If you use live drums, how do you set up & mic the kit? And if you use electronic drums how do you get your sound?
|Posted on Tuesday, August 28, 2001 - 06:06 am: |
after trying and doing both and trying and doing a mixed-hybrid kind of 'drum-section creation' I don't really know anymore these days what's better and what's easier to achive the goal.
well, i gues, for the most it's depends on what's the goal is and what's the situation. I mean, if you (or you as producer) for a band, then you do not have other options, but mic'in drum-kit.
also situation gets more complicated, cos, now-days many bands using a mixture of acoustic drums, percussions and electronc peds-kits-triggers (what ever, it can be a synth-drums or a sampler/samples of actual accoustic drum kit which were prepared/pre-programed by producer/or the drummer himself)...

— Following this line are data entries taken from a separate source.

Lemma create_user_cases Custom ctx :
  kernel_mode p = false -> 0 < ProcCount ->
  exists k, CxPlatThreadCreate p Custom (ThreadConfig ctx) = Some k /\
    (c_status k = 0 -> c_thread k = true /\ c_handle k = true) /\
    (c_status k <> 0 -> c_thread k = false /\ c_handle k = false).
Proof.
  intros Hk Hp. unfold CxPlatThreadCreate. rewrite Hk. pose proof GetLastError_range as Hg.
  assert (forall w, is_Some (w_thread w) -> exists w', place_user (debug_build p) (ThreadConfig ctx) w = Ret 0 w' /\ is_Some (w_thread w')) as Hpl.
  { intros w [th Hw]. unfold place_user. cbn [IdealProcessor ThreadConfig]. rewrite (proj2 (Z.ltb_lt _ _) Hp).
    destruct (procs 0) as [ix g]. unfold mbind, M_bind, upd_win, fre_assert. cbn -[RtlInitUnicodeString].
    destruct (debug_build p), placed; cbn; eexists; (split; [done|]); rewrite Hw; done. }
  unfold CxPlatThreadCreate_user, CreateThread, win_alloc_context, win_free_context, mbind, M_bind.
  destruct Custom; [destruct user_context_alloc_ok; cbn [negb]|].
  2:{ eexists. split; [done|]. cbn. split; [done|]. done. }
  all: destruct CreateThread_ok; cbn; rewrite ?lookup_insert_eq.
  1,3: match goal with |- context [place_user _ _ ?w] => destruct (Hpl w ltac:(by eexists)) as (w' & -> & Hw) end;
    eexists; (split; [done|]); cbn; rewrite bool_decide_true by done; done.
  all: eexists; (split; [done|]); cbn; split; [lia|done].
Qed.

Lemma create_cases Custom ctx :
  (kernel_mode p = false -> 0 < ProcCount) -> debug_build p && kernel_mode p && checked_failure (ThreadConfig ctx) = false ->
  exists k, CxPlatThreadCreate p Custom (ThreadConfig ctx) = Some k /\
    (c_status k = 0 -> c_thread k = true /\ c_handle k = true) /\
    (c_status k <> 0 -> c_thread k = stays_running /\
       c_handle k = stays_running && NT_SUCCESS ObReferenceObject_st).
Proof.
  intros Hp Hd. destruct (kernel_mode p) eqn:Hk.
  - destruct (create_kernel_cases ctx Hk) as (k & Hc & H); [by rewrite andb_true_r in Hd|].
    exists k. split; [|done]. rewrite <- Hc. unfold CxPlatThreadCreate. by rewrite Hk.
  - destruct (create_user_cases Custom ctx Hk (Hp eq_refl)) as (k & Hc & H0 & H1). exists k. split; [done|]. split; [done|].
    unfold stays_running. by rewrite Hk.
Qed.
#[export] Instance CxPlatRwLock_laws p : LockLaws true (CxPlatRwLock p).
Proof.
  refine (match p with
          | POSIX => {| before := []; takes m := match m with Shared => Rw_rdlock | Exclusive => Rw_wrlock end;
                        gives m := Rw_unlock m; behind := [] |}
          | WINUSER => {| before := []; takes m := AcquireSRWLock m; gives m := ReleaseSRWLock m; behind := [] |}
          | WINKERNEL => {| before := [Enter_region]; takes m := ExAcquirePushLock m;
                            gives m := ExReleasePushLock m; behind := [Leave_region] |}
          end); try (by intros []); try (by repeat constructor); intros m t h _ Hok Hh.
  - by apply rw_takes.
  - by apply (rw_gives m).
  - by apply slim_takes.
  - by apply slim_gives.
  - by apply slim_takes.
  - by apply slim_gives.
Defined.
End Instances.

(** ** Sections under any lock that keeps the promise *)

Section Sections.
Context `{!DeadlockPolicy} {sharing : bool} {api : lock_api} `{L : !LockLaws sharing api}.

(** The mode in which a thread is inside its section: the lock is taken and not
    given back. *)
Definition inside (k : thread) : option mode :=
  m ← head (sections k);
  if (length (acquire api m) <=? pos k)%nat && (pos k <=? S (length (acquire api m)))%nat
  then Some m else None.

Definition sections_ok (k : thread) : Prop :=
  Forall (allowed sharing) (sections k) /\
  match sections k with
  | [] => pos k = O
  | m :: _ => (pos k < length (section api m))%nat
  end.

(** What is left to do. *)
Definition left_over (k : thread) : nat :=
  (sum_list_with (fun m => length (section api m)) (sections k) - pos k)%nat.

Definition remaining (s : system) : nat := sum_list_with left_over (threads s).

Lemma section_shape m :
  allowed sharing m -> section api m = before ++ takes m :: Body :: gives m :: behind.
Proof.
  intros Ha. unfold section. rewrite (acquire_shape m Ha), (release_shape m Ha), <- app_assoc. done.
Qed.

Lemma acquire_length m : allowed sharing m -> length (acquire api m) = S (length before).
Proof. intros Ha. rewrite (acquire_shape m Ha), length_app. cbn. lia. Qed.

Lemma section_length m :
  allowed sharing m -> length (section api m) = (length before + 3 + length behind)%nat.
Proof. intros Ha. rewrite section_shape, length_app by done. cbn. lia. Qed.

(** Where a statement of a section can be. *)
Lemma statement_at m i c :
  allowed sharing m -> section api m !! i = Some c ->
  (i < length before)%nat /\ neutral c \/ i = length before /\ c = takes m \/
  i = S (length before) /\ c = Body \/ i = S (S (length before)) /\ c = gives m \/
  (S (S (length before)) < i)%nat /\ neutral c.
Proof.
  intros Ha. rewrite section_shape by done. intros [Hi|[Hl Hi]]%lookup_app_Some.
  - left. split; [by eapply lookup_lt_Some|]. by eapply Forall_lookup_1 in Hi; [|apply before_neutral].
  - destruct (i - length before)%nat as [|[|[|j]]] eqn:Hj; cbn in Hi; simplify_eq.
    + right; left. split; [lia|done].
    + right; right; left. split; [lia|done].
    + right; right; right; left. split; [lia|done].
    + right; right; right; right. split; [lia|].
      by eapply Forall_lookup_1 in Hi; [|apply behind_neutral].
Qed.

Lemma inside_at m ms i r :
  allowed sharing m ->
  inside (mkThread (m :: ms) i r) =
    if (S (length before) <=? i)%nat && (i <=? S (S (length before)))%nat then Some m else None.
Proof. intros Ha. unfold inside. cbn. by rewrite acquire_length. Qed.

Lemma inside_start ms r : Forall (allowed sharing) ms -> inside (mkThread ms 0 r) = None.
Proof. intros Ha. destruct ms as [|m ms]; [done|]. inversion Ha; subst. by rewrite inside_at. Qed.

(** One statement: it leaves the lock alone and stays on its side of it, or
    takes the lock from outside, or gives it back from inside. *)
Lemma statement_cases k m c :
  sections_ok k -> head (sections k) = Some m -> section api m !! pos k = Some c ->
  let k' := advance c (length (section api m)) k in
  sections_ok k' /\ (left_over k = S (left_over k'))%nat /\
  (neutral c /\ inside k' = inside k \/
   c = takes m /\ inside k = None /\ inside k' = Some m \/
   c = gives m /\ inside k = Some m /\ inside k' = None).
Proof.
  destruct k as [[|m' ms] i r]; [done|]. intros [Ha Hi] [= ->] Hc k'. cbn in Hi, Hc.
  inversion Ha as [|? ? Ham Hms]; subst. pose proof (section_length m Ham) as Hn.
  assert (sections_ok k' /\ left_over (mkThread (m :: ms) i r) = S (left_over k')) as [H1 H2].
  { unfold k', advance, sections_ok, left_over. cbn [pos sections tail].
    destruct (Nat.eqb_spec (S i) (length (section api m))); cbn [pos sections tail sum_list_with].
    - split; [|lia]. split; [done|]. destruct ms; [done|]. inversion Hms; subst. rewrite section_length by done. lia.
    - split; [|lia]. split; [done|lia]. }
  split; [done|]. split; [done|]. unfold k', advance. cbn [pos sections tail region].
  destruct (statement_at m i c Ham Hc) as [[? ?]|[[-> ->]|[[-> ->]|[[-> ->]|[? ?]]]]];
    (match goal with |- context [Nat.eqb ?x ?y] => destruct (Nat.eqb_spec x y) as [He|He] end); try lia;
    rewrite ?inside_start, ?inside_at by done;
    repeat match goal with |- context [(?x <=? ?y)%nat] => destruct (Nat.leb_spec x y); try lia end; cbn;
    auto.
  by left.
Qed.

ok, I know...this is all just general blah blah ;)...
so, few years ago when my friend locally had a pretty good private studio, we used to actually record accoustic drum kit. It was a pain in a'a** to do thou..., then after his parents had to sell the place, we did not have a studio where we could make all this NOISE!!!!. So as alternative I've got Roland full electonic drumkit set. over 2K!!!! and, man, was it a waste of money???? I mean it's like sort of fun to play, and you sort of get the feel of playing, but the result really sucks big time. I mean I always could midi-sequence better drum trucks, then with this RolandDK..., I don't know about V-Drums...., but I would gues they suck too, he he.., well, I maybe wrong.
So I sold Roland kit (for almost half price of what I paid..., nobody wants this shi*)...,
so now I ca't let myself play drums in my basement studio. It's just too loud. Not in my place. Other houses are too close, you know..., but I am thinking about it...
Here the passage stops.